In the Edgbaston area, the Early Help response is being co-ordinated by Gateway. Programme Co-ordinator Marc has been seconded to lead the project, and is already working closely with schools and children’s centres in the area to provide support for dozens of families.
We have found that even those families who were previously doing well are starting to struggle now, due to the impact the crisis is having on income and health, but the Early Help scheme is designed to make sure schools and children’s centres can refer families in and get them the help they need as soon as possible.
Here, Marc tells us about a family he supported a couple of weeks ago. It’s a fairly typical example of how the scheme works and how the joined-up model is providing urgent essential support.
Food for a family in crisis
By Marc Baggott
On Wednesday 6th May I had a call from Sarah*, a Designated Safeguarding Lead at a local secondary school, with concerns about a family.

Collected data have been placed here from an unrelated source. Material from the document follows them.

(** A turn in which the model calls [complete] with a payload that the schema
    accepts, under an id that has no tool message yet: the tool body runs,
    the tool node answers with the payload as JSON text, that text is what
    the user sees as the reply, and the loop stops with [Completed] without
    reading another line. *)
Theorem completing_turn_prints_the_payload `{Environment} (line : string)
  (rest : list string) (w : world Instructor.Process) (c : content)
  (payload : json) (id : string) :
  is_exit line = false ->
  service (invocations w)
    (Instructor.systemMessage
       :: Instructor.messages (Instructor.checkpointer (store w)) ++ [HumanMessage line])
  = Reply c [ToolCall "complete" payload id] ->
  validate onboardInstructorEssentialsSchema payload = true ->
  mem_string id
    (Instructor.toolMessageIds (Instructor.messages (Instructor.checkpointer (store w))))
  = false ->
  Instructor.conversation (line :: rest) w
  = (Ok Completed,
     World
       {| Instructor.isCompleted := true;
          Instructor.checkpointer :=
            {| Instructor.messages :=
                 Instructor.messages (Instructor.checkpointer (store w))
                   ++ [HumanMessage line;
                       AIMessage c [ToolCall "complete" payload id];
                       ToolMessage (JSON.stringify payload) "complete" id] |};
          Instructor.conversationHistory :=
            Instructor.conversationHistory (store w)
              ++ [HumanMessage line; AIMessage (CText (JSON.stringify payload)) []] |}
       (S (invocations w))
       (trace w
          ++ [EvRead line; EvSubmit (HumanMessage line);
              EvInvoke (Instructor.systemMessage
                          :: Instructor.messages (Instructor.checkpointer (store w))
                          ++ [HumanMessage line]);
              EvReply (AIMessage c [ToolCall "complete" payload id]);
              EvTool payload;
              EvToolMsg (ToolMessage (JSON.stringify payload) "complete" id);
              EvPrint Yellow (String.append "Bot: " (JSON.stringify payload));
              EvPrint Green "Onboarding completed!";
              EvClose])).
Proof.
  intros Hexit Hservice Hvalid Hnew. destruct w as [[flag [saved] history] n tr].
  cbn [store invocations trace Instructor.messages Instructor.checkpointer
       Instructor.conversationHistory] in *.
  cbn [Instructor.conversation]. rewrite Hexit. run_instructor.
  rewrite Hservice. run_instructor.
  rewrite ?rev_app_distr. cbn [rev app Instructor.lastToolCalls]. run_instructor.
  cbn [String.eqb Ascii.eqb Bool.eqb]. run_instructor.
  rewrite ?rev_app_distr. cbn [rev app Instructor.lastToolCalls].
  rewrite unanswered_turn, (unanswered_one saved (ToolCall "complete" payload id) Hnew).
  run_instructor.
  cbn [String.eqb Ascii.eqb Bool.eqb]. rewrite Hvalid. run_instructor.
  cbn [map app]. rewrite ?rev_app_distr. cbn [rev app]. run_instructor.
  repeat (rewrite <- app_assoc; cbn [app]). reflexivity.
Qed.

Lemma completing_turn_prints_the_payload_witness :
  (is_exit "hi" = false
   /\ Examples.eager 0
        (@Instructor.systemMessage (Examples.around Examples.eager)
           :: [] ++ [HumanMessage "hi"])
      = Reply (CText EmptyString) [ToolCall "complete" Examples.acme "call_1"]
   /\ @validate (Examples.around Examples.eager) onboardInstructorEssentialsSchema
        Examples.acme = true
   /\ mem_string "call_1" (Instructor.toolMessageIds []) = false)
  /\ fst (@Instructor.conversation (Examples.around Examples.eager)
            ["hi"; "there"] Instructor.initial) = Ok Completed.
Proof.
  split; [ repeat split | ].
  rewrite (@completing_turn_prints_the_payload (Examples.around Examples.eager)
             "hi" ["there"] Instructor.initial (CText EmptyString)
             Examples.acme "call_1" eq_refl eq_refl eq_refl eq_refl).
  reflexivity.
Defined.

(** A turn in which the model makes a tool call that is not an accepted
    call of [complete] (another tool name, or a payload that the schema
    rejects), under an id that has no tool message yet: the tool body does
    not run and the flag stays unset; the tool node answers with the error
    as a tool message, which goes into the transcript and is shown to the
    user as the reply; and the loop goes on with the next line. *)
Theorem rejected_tool_call_keeps_the_loop_going `{Environment} (line : string)
  (rest : list string) (w : world Instructor.Process) (c : content)
  (call : tool_call) :
  is_exit line = false ->
  service (invocations w)
    (Instructor.systemMessage
       :: Instructor.messages (Instructor.checkpointer (store w)) ++ [HumanMessage line])
  = Reply c [call] ->
  completes call = false ->
  Instructor.isCompleted (store w) = false ->
  mem_string (call_id call)
    (Instructor.toolMessageIds (Instructor.messages (Instructor.checkpointer (store w))))
  = false ->
  let text :=
    String.concat EmptyString
      ["Error: ";
       exn_message (if call_name call =? "complete"
                    then ToolInputParsingException
                    else ToolNotFound (call_name call));
       JsString.newline; " Please fix your mistakes."] in
  Instructor.conversation (line :: rest) w
  = Instructor.conversation rest
      (World
         {| Instructor.isCompleted := false;
            Instructor.checkpointer :=
              {| Instructor.messages :=
                   Instructor.messages (Instructor.checkpointer (store w))
                     ++ [HumanMessage line; AIMessage c [call];
                         ToolMessage text (call_name call) (call_id call)] |};
            Instructor.conversationHistory :=
              Instructor.conversationHistory (store w)
                ++ [HumanMessage line; AIMessage (CText text) []] |}
         (S (invocations w))
         (trace w
            ++ [EvRead line; EvSubmit (HumanMessage line);
                EvInvoke (Instructor.systemMessage
                            :: Instructor.messages (Instructor.checkpointer (store w))
                            ++ [HumanMessage line]);
                EvReply (AIMessage c [call]);
                EvToolMsg (ToolMessage text (call_name call) (call_id call));
                EvPrint Yellow (String.append "Bot: " text)])).
Proof.
  intros Hexit Hservice Hcall Hflag Hnew text. subst text.
  destruct w as [[flag [saved] history] n tr].
  cbn [store invocations trace Instructor.messages Instructor.checkpointer
       Instructor.conversationHistory Instructor.isCompleted] in *.
  subst flag. unfold completes in Hcall.
  cbn [Instructor.conversation]. rewrite Hexit. run_instructor.
  rewrite Hservice. run_instructor.
  rewrite ?rev_app_distr. cbn [rev app Instructor.lastToolCalls]. run_instructor.
  cbn [String.eqb Ascii.eqb Bool.eqb]. run_instructor.
  rewrite ?rev_app_distr. cbn [rev app Instructor.lastToolCalls].
  rewrite unanswered_turn, (unanswered_one saved call Hnew).
  destruct call as [name args id]. cbn [call_name call_args call_id] in *.
  run_instructor.
  destruct (name =? "complete") eqn:Hname.
  - cbn [andb] in Hcall. rewrite Hcall. run_instructor.
    cbn [map app]. rewrite ?rev_app_distr. cbn [rev app]. run_instructor.
    apply String.eqb_eq in Hname. subst name.
    repeat (rewrite <- app_assoc; cbn [app]). reflexivity.
  - run_instructor.
    cbn [map app]. rewrite ?rev_app_distr. cbn [rev app]. run_instructor.
    repeat (rewrite <- app_assoc; cbn [app]). reflexivity.
Qed.

Lemma rejected_tool_call_keeps_the_loop_going_witness :
  (is_exit "hi" = false
   /\ Examples.careless 0
        (@Instructor.systemMessage (Examples.around Examples.careless)
           :: [] ++ [HumanMessage "hi"])
      = Reply (CText EmptyString) [ToolCall "complete" Examples.acme_funday "call_1"]
   /\ @completes (Examples.around Examples.careless)
        (ToolCall "complete" Examples.acme_funday "call_1") = false
   /\ Instructor.isCompleted (store Instructor.initial) = false
   /\ mem_string "call_1" (Instructor.toolMessageIds []) = false)
  /\ trace (snd (@Instructor.conversation (Examples.around Examples.careless)
                   ["hi"] Instructor.initial))
     = [EvRead "hi"; EvSubmit (HumanMessage "hi");
        EvInvoke [@Instructor.systemMessage (Examples.around Examples.careless);
                  HumanMessage "hi"];
        EvReply (AIMessage (CText EmptyString)
                   [ToolCall "complete" Examples.acme_funday "call_1"]);
        EvToolMsg
          (ToolMessage
             (String.concat EmptyString
                ["Error: Received tool input did not match expected schema";
                 JsString.newline; " Please fix your mistakes."])
             "complete" "call_1");
        EvPrint Yellow
          (String.concat EmptyString
             ["Bot: Error: Received tool input did not match expected schema";
              JsString.newline; " Please fix your mistakes."])].
Proof.
  split; [ repeat split | ].
  rewrite (@rejected_tool_call_keeps_the_loop_going (Examples.around Examples.careless)
             "hi" [] Instructor.initial (CText EmptyString)
             (ToolCall "complete" Examples.acme_funday "call_1")
             eq_refl eq_refl eq_refl eq_refl eq_refl).
  reflexivity.
Defined.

She explained that two of the teenagers she works with are currently living in temporary accommodation with their dad after being made homeless. Their dad Jason* is a single parent and, although he usually works, he had been off sick for three weeks with Covid-19. Because he holds a zero-hours contract, hadn’t been paid for his time off sick, so they had no money coming in.
Sarah had contacted Edgbaston Early Help because she could see Jason was struggling, and was worried the family was low on food.
After speaking to Sarah, I phoned Jason to find out more and we talked in depth about the support he needed. His main concern was their lack of food, but he also highlighted that they were unable to do any cooking at the hotel – although there are some shared cooking facilities, they are dirty, and utensils and equipment go missing.
The first thing I did was to contact St Germain’s Church in Edgbaston, which offers freshly prepared hot dinners on Mondays, Wednesdays and Fridays. It meant that Jason and his children wouldn’t go hungry that evening.
The following day, after some more research, I referred Jason to the Four Dwellings Foodbank; usually it opens on Fridays but because of the bank holiday it was open a day early that week. Jason would be able to visit the foodbank himself that day and pick up food for the whole family.
The lack of cooking facilities at their accommodation was still an issue, though. Even if Jason had food, there was no guarantee they would be able to prepare a meal. So I made an application to the COVID-19 resilience fund for £75, through BVSC, and helped him find a microwave and some tupperware storage containers within his price range.
That afternoon, I received a call from Jason thanking me for all the support he had received. He said that the support really helped him when he was struggling, and that the food and microwave meant that his children could now cook snacks and a lunch when they needed it. He sounded over the moon.
I asked if there was anything else they need, but Jason said they were OK now they had food. I have told him I’ll be back in touch in a few weeks’ time to see how the family are getting on and to check they have access to the things they need.
*Sarah and Jason’s names have been changed.